Is it possible to split a SWIG module for compilation, but rejoin it when linking?

I hit this issue about two years ago when I first implemented our SWIG bindings. As soon as we exposed a large amount of code we got to the point where SWIG would output C++ files so large the compiler could not handle them. The only way I could get around the issue was to split up the interfaces into multiple modules and to compile them separately.
This has several downsides:
• Each module must know about dependencies in other modules. I have a script to generate the interface files which handles this side of things, but it adds extra complexity.
• Each additional module increases the time that the dynamic linker requires to load in the code. I have added an init.py file that imports all the submodules, so that the fact that the code is split up is transparent to the user, but what is always visible is the long load times.

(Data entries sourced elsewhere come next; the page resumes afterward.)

(** * mockfacebook: the Graph API mock engine, the test-users endpoint and
    the graph dataset SQL writer

    A shallow embedding of [graph.py], [app.py] and the [GraphDataset] part
    of [schemautil.py], with the properties of the specification stated and
    proved over it.

    Conventions of the embedding.
    - Python text is a Rocq [string]; the model covers ASCII text, for which
      [str] and [unicode] agree (same characters, same hash).
    - A Python [dict] whose order is not observed is a [gmap]; a [set] whose
      iteration order is observed is the list of its elements in iteration
      order, produced by an instance of the class [PySet]; the instance
      [cpython27] follows CPython 2.7's [setobject.c].
    - Code that can raise returns a [result]; [GraphErr] is the domain error
      vocabulary, the other constructors are the exceptions that escape the
      handler's [except GraphError] clause.
    - [json.dumps] and [json.loads] are library code and are taken as the
      class [JsonCodec]. *)

From Stdlib Require Import ZArith Ascii List OrdersEx.
From stdpp Require Import base strings list gmap fin_maps pretty sorting.

Set Warnings "-register-all,-clear-no-such-hyp".

Local Open Scope string_scope.
Local Open Scope list_scope.
Local Open Scope Z_scope.

(** ** Python text primitives *)

Module Py.

(** [s.split(sep)] for a one-character separator: never empty. *)
Fixpoint split (sep : ascii) (s : string) : list string :=
  match s with
  | EmptyString => [EmptyString]
  | String c rest =>
      if Ascii.eqb c sep then EmptyString :: split sep rest
      else match split sep rest with
           | [] => [String c EmptyString]
           | w :: ws => String c w :: ws
           end
  end.

(** [sep.join(l)]. *)
Definition join (sep : string) (l : list string) : string := String.concat sep l.

(** [s.replace(old, new)] for a one-character [old]. *)
Fixpoint replace (old : ascii) (new : string) (s : string) : string :=
  match s with
  | EmptyString => EmptyString
  | String c rest =>
      if Ascii.eqb c old then new +:+ replace old new rest
      else String c (replace old new rest)
  end.

(** [d.values()] and [d.keys()] of a dict with string keys. *)
Definition values {A : Type} (d : gmap string A) : list A := (map_to_list d).*2.

Definition keys {A : Type} (d : gmap string A) : list string := (map_to_list d).*1.

(** The order of two strings, by their characters' codes. *)
Definition str_le (a b : string) : bool :=
  match String_as_OT.compare a b with
  | Gt => false
  | _ => true
  end.

(** [sorted(d.items())]: the keys of a dict are all different, so that the
    items are ordered by their keys alone, in one possible way. *)
Definition sorted_items {A : Type} (d : gmap string A) : list (string * A) :=
  merge_sort (fun x y => str_le x.1 y.1) (map_to_list d).

(** Truth value of a string: [bool(s)]. *)
Definition truthy (s : string) : bool :=
  match s with EmptyString => false | _ => true end.

(** C's [isspace] and [isdigit] on ASCII. *)
Definition isspace (c : ascii) : bool :=
  let n := nat_of_ascii c in
  (Nat.eqb n 32 || (Nat.leb 9 n && Nat.leb n 13))%bool.

Definition isdigit (c : ascii) : bool :=
  let n := nat_of_ascii c in (Nat.leb 48 n && Nat.leb n 57)%bool.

I'm currently reviewing our build scripts / build process and I wanted to see if I could find a solution to this issue that was better than what I have now. Ideally, I'd have one shared library containing all the wrapper code.
Does anyone know how I can acheive this with SWIG? I've seen some custom code written in Ruby for a specific project, where the output is post-processed to make this possible, but when I looked at the feasibility for Python wrappers it does not look so easy.

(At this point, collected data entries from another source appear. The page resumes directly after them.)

(** C9. Materializing a template with the same [params] gives the same
    document: whatever the worlds in which [create_fsf] runs, the design
    file holds the one document [fill_in_template] computes, and running
    it again in the world it left changes no file. *)
Theorem C9_materialization_is_stable (rt : runtime) (template runDir : string)
    (params : gmap string value) (w1 w2 : world) :
  fst (GLM1.create_fsf rt template runDir params w1) = Ok tt ->
  fst (GLM1.create_fsf rt template runDir params w2) = Ok tt ->
  exists doc,
    GLM1.fill_in_template rt template params = Ok doc
    /\ files (fs (snd (GLM1.create_fsf rt template runDir params w1)))
         !! resolve w1 (GLM1.blockGLMPath runDir) = Some doc
    /\ files (fs (snd (GLM1.create_fsf rt template runDir params w2)))
         !! resolve w2 (GLM1.blockGLMPath runDir) = Some doc
    /\ fst (GLM1.create_fsf rt template runDir params
              (snd (GLM1.create_fsf rt template runDir params w1))) = Ok tt
    /\ fs (snd (GLM1.create_fsf rt template runDir params
                  (snd (GLM1.create_fsf rt template runDir params w1))))
       = fs (snd (GLM1.create_fsf rt template runDir params w1)).
Proof.
  unfold GLM1.create_fsf, bind, lift.
  destruct (GLM1.fill_in_template rt template params) as [doc|e]; [| discriminate].
  unfold write_file.
  set (q1 := resolve w1 (GLM1.blockGLMPath runDir)).
  set (q2 := resolve w2 (GLM1.blockGLMPath runDir)).
  destruct (decide (q1 ∈ dirs (fs w1))) as [|Hq1]; [discriminate |].
  destruct (decide (q2 ∈ dirs (fs w2))) as [|Hq2]; [discriminate |].
  destruct (_ || _); [| discriminate].
  destruct (_ || _); [| discriminate].
  intros _ _. exists doc. cbn [fst snd fs files dirs cwd].
  split; [reflexivity |]. split; [apply lookup_insert_eq |].
  split; [apply lookup_insert_eq |].
  unfold resolve. cbn [cwd]. fold (resolve w1 (GLM1.blockGLMPath runDir)). fold q1.
  destruct (decide (q1 ∈ dirs (fs w1))); [contradiction |].
  rewrite lookup_insert_eq.
  rewrite (bool_decide_eq_true_2 (is_Some (Some doc))) by eauto.
  cbn [orb fst snd fs files dirs]. split; [reflexivity |].
  now rewrite insert_insert_eq.
Qed.

Lemma C9_witness :
  exists doc,
    GLM1.fill_in_template rt_ok GLM1_template (GLM1.run_params "/work" "/work/run05" 120)
    = Ok doc
    /\ files (fs (snd (GLM1.create_fsf rt_ok GLM1_template "/work/run05"
                         (GLM1.run_params "/work" "/work/run05" 120) session)))
         !! "/work/run05/block05_GLM1.fsf" = Some doc.
Proof.
  destruct (C9_materialization_is_stable rt_ok GLM1_template "/work/run05"
              (GLM1.run_params "/work" "/work/run05" 120) session session
              eq_refl eq_refl) as (doc & Hdoc & Hfile & _).
  exists doc. split; [exact Hdoc | exact Hfile].
Defined.



(** The template file before and after the set-up of the session. *)
Example C10_template_changed :
  files (fs session) !! "/work/design_template_main.fsf" = Some design_template
  /\ files (fs (snd (FEAT.setup rt_ok session))) !! "/work/design_template_main.fsf"
     = Some ("set fmri(tr) 1.0" +:+ String nl
               ("set fmri(npts) 1" +:+ String nl
               ("set feat_files(1) " +:+ dquote +:+ "old" +:+ dquote +:+ String nl
               ("set highres_files(1) " +:+ dquote +:+ "/data/PD/final_structural"
                  +:+ dquote +:+ String nl EmptyString)))).
Proof. split; reflexivity. Qed.

End Claims.

(* ===================================================================== *)
(** * Part III: further properties of the scripts                         *)
(* ===================================================================== *)

(** ** Named placeholders, continued *)

Module FmtMore.
Import PyStr Py Fmt Props MoreProps StrFacts FmtFacts.

Lemma render_chars (rt : runtime) (params : gmap string value) (a : string)
    (ps : list piece) :
  render rt params (chars a ++ ps)
  = match render rt params ps with
    | Ok s => Ok (a +:+ s)
    | Raise e => Raise e
    end.
Proof.
  induction a as [|c a IH]; cbn [chars app render].
  - now destruct (render rt params ps).
  - rewrite IH. now destruct (render rt params ps).
Qed.

Lemma scan_text (a rest : string) :
  brace_free a = true ->
  scan SText (a +:+ rest)
  = (chars a ++ fst (scan SText rest), snd (scan SText rest)).
Proof.
  induction a as [|c a IH]; intros Hb; cbn [String.append chars app].
  - now destruct (scan SText rest).
  - cbn [brace_free] in Hb. apply andb_prop in Hb as [Hc Hb].
    unfold is_brace in Hc. apply negb_true_iff, orb_false_iff in Hc as [Hc1 Hc2].
    cbn [scan]. rewrite Hc1, Hc2, (IH Hb). reflexivity.
Qed.

Lemma name_char_spec (c : ascii) :
  name_char c = true ->
  Ascii.eqb c "{" = false /\ Ascii.eqb c "}" = false /\ Ascii.eqb c "[" = false
  /\ Ascii.eqb c "." = false /\ Ascii.eqb c ":" = false /\ Ascii.eqb c "!" = false.
Proof.
  unfold name_char, is_brace. intros H. apply negb_true_iff in H.
  destruct (Ascii.eqb c "{"), (Ascii.eqb c "}"), (Ascii.eqb c "["), (Ascii.eqb c "."),
    (Ascii.eqb c ":"), (Ascii.eqb c "!"); try discriminate; auto 10.
Qed.

Lemma name_char_in_name (name : string) (c : ascii)
    (k : pstate -> list piece * option string) :
  name_char c = true -> in_name name c k = k (SName (snoc name c)).
Proof.
  intros H. destruct (name_char_spec c H) as (H1 & H2 & H3 & H4 & H5 & H6).
  unfold in_name. now rewrite H1, H3, H2, H5, H6.
Qed.
(** The run of a schedule; a panic ends it. *)
Fixpoint run (schedule : list Goroutine) (st : Streams) : Outcome :=
  match schedule with
  | [] => Running st
  | g :: rest =>
      match step g st with
      | Running st' => run rest st'
      | Crashed st' => Crashed st'
      end
  end.

End Streaming.

End container.

(** ** Package main (the installer inside the container): the phase pipeline *)
Module main.
Import types.

(** What the installer does that the outside observes, in order: a line
    holding the JSON encoding of a progress update
    ([fmt.Println(string(updateJSON))]), the call of a phase's action,
    and a line that an action printed. *)
Inductive Event : Type :=
| Emit (update : ProgressUpdate)
| Invoke (phase : string)
| Output (line : string).

Section Pipeline.

(** The state of everything outside the installer: the file system,
    the processes it starts, the clock. *)
Variable World : Type.

(** [time.Now()] and [os.Getenv(key)] in a state of the world. *)
Variable time_Now : World -> Time.
Variable os_Getenv : World -> string -> string.

(** [json.Unmarshal([]byte(configJSON), &config)] into a fresh
    [types.InstallationConfig]. *)
Variable json_Unmarshal : string -> InstallationConfig + error.

(** What the call of a phase's action does: the lines it prints, the
    world it leaves and the error it returns. *)
Record Outcome : Type := mkOutcome {
  printed : list string;
  world : World;
  err : option error
}.

Definition Action : Type := InstallationConfig -> World -> Outcome.

(** The anonymous struct of the [phases] slice. *)
Record phase : Type := mkPhase {
  name : string;
  progress : float;
  action : Action
}.

(** The update that the loop builds before it runs the phase. *)
Definition startUpdate (p : phase) (w : World) : ProgressUpdate :=
  {| Phase := name p;
     Step := "";
     Progress := progress p;
     PMessage := "Starting " ++ name p ++ " phase...";
     PTimestamp := time_Now w |}.

(** [update.Message = fmt.Sprintf("Completed %s phase", phase.name)]. *)
Definition completedUpdate (update : ProgressUpdate) (p : phase) : ProgressUpdate :=
  {| Phase := Phase update;
     Step := Step update;
     Progress := Progress update;
     PMessage := "Completed " ++ name p ++ " phase";
     PTimestamp := PTimestamp update |}.

(** The loop [for _, phase := range phases] of [runInstall]: the events
    it produces, the world it leaves and the error it returns. *)
Fixpoint runPhases (phases : list phase) (config : InstallationConfig) (w : World)
    : list Event * World * option error :=
  match phases with
  | [] => ([], w, None)
  | p :: rest =>
      (* Report progress *)
      let update := startUpdate p w in
      (* Execute phase *)
      let out := action p config w in
      match err out with
      | Some e =>
          (Emit update :: Invoke (name p) :: map Output (printed out),
           world out,
           Some (wrapError ("phase " ++ name p ++ " failed: ") e))
      | None =>
          (* Report phase completion *)
          let '(events, w', result) := runPhases rest config (world out) in
          (Emit update :: Invoke (name p) :: map Output (printed out)
             ++ Emit (completedUpdate update p) :: events,
           w', result)
      end
  end.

I just did equivalent hack for TCL library: I use several SWIG modules, generating several .cpp files that are compiled in several .o files but compile them all in a single .so file that is loaded by a single TCL "load" command.
The idea is to creates a top swig module (Top) that calls initialization functions of all sub-modules (Sub1 and Sub2):
%module Top
%header %{
extern "C" {
SWIGEXPORT int Sub1_Init(Tcl_Interp *);
SWIGEXPORT int Sub2_Init(Tcl_Interp *);
}
%}
%init %{
if (Sub1_Init(interp) != TCL_OK) {return TCL_ERROR;}
if (Sub2_Init(interp) != TCL_OK) {return TCL_ERROR;}
%}
There's nothing special in the submodules files.
I end up with file Top.so that I load from TCL with command "load ./Top.so"
I don't know python but's likely to be similar. You may need to understand how the python extensions are loaded, though.
If split properly, the modules don't necessarily need to have the same dependencies as the others - just what's necessary to do compilation. If you break things up appropriately, you can have libraries without cyclic dependencies. The issue with using multiple libraries is that by default, SWIG declares its runtime code statically, and as a result, as problems passing objects from one module to another. You need to enable a shared version of the SWIG runtime code.
From the documentation (SWIG web page documentation link is broken):
The runtime functions are private to
each SWIG-generated module. That is,
the runtime functions are declared
with "static" linkage and are visible
only to the wrapper functions defined
in that module. The only problem with
this approach is that when more than
one SWIG module is used in the same
application, those modules often need
to share type information. This is
especially true for C++ programs where
SWIG must collect and share
information about inheritance
relationships that cross module
boundaries.
Check out that section in your downloaded documentation (section 16.2 The SWIG runtime code), and it'll give you details on how to enable this so that objects can be properly handled when passed from one module to the other.
FWIW, I've not worked with Python SWIG, but have done Tcl SWIG.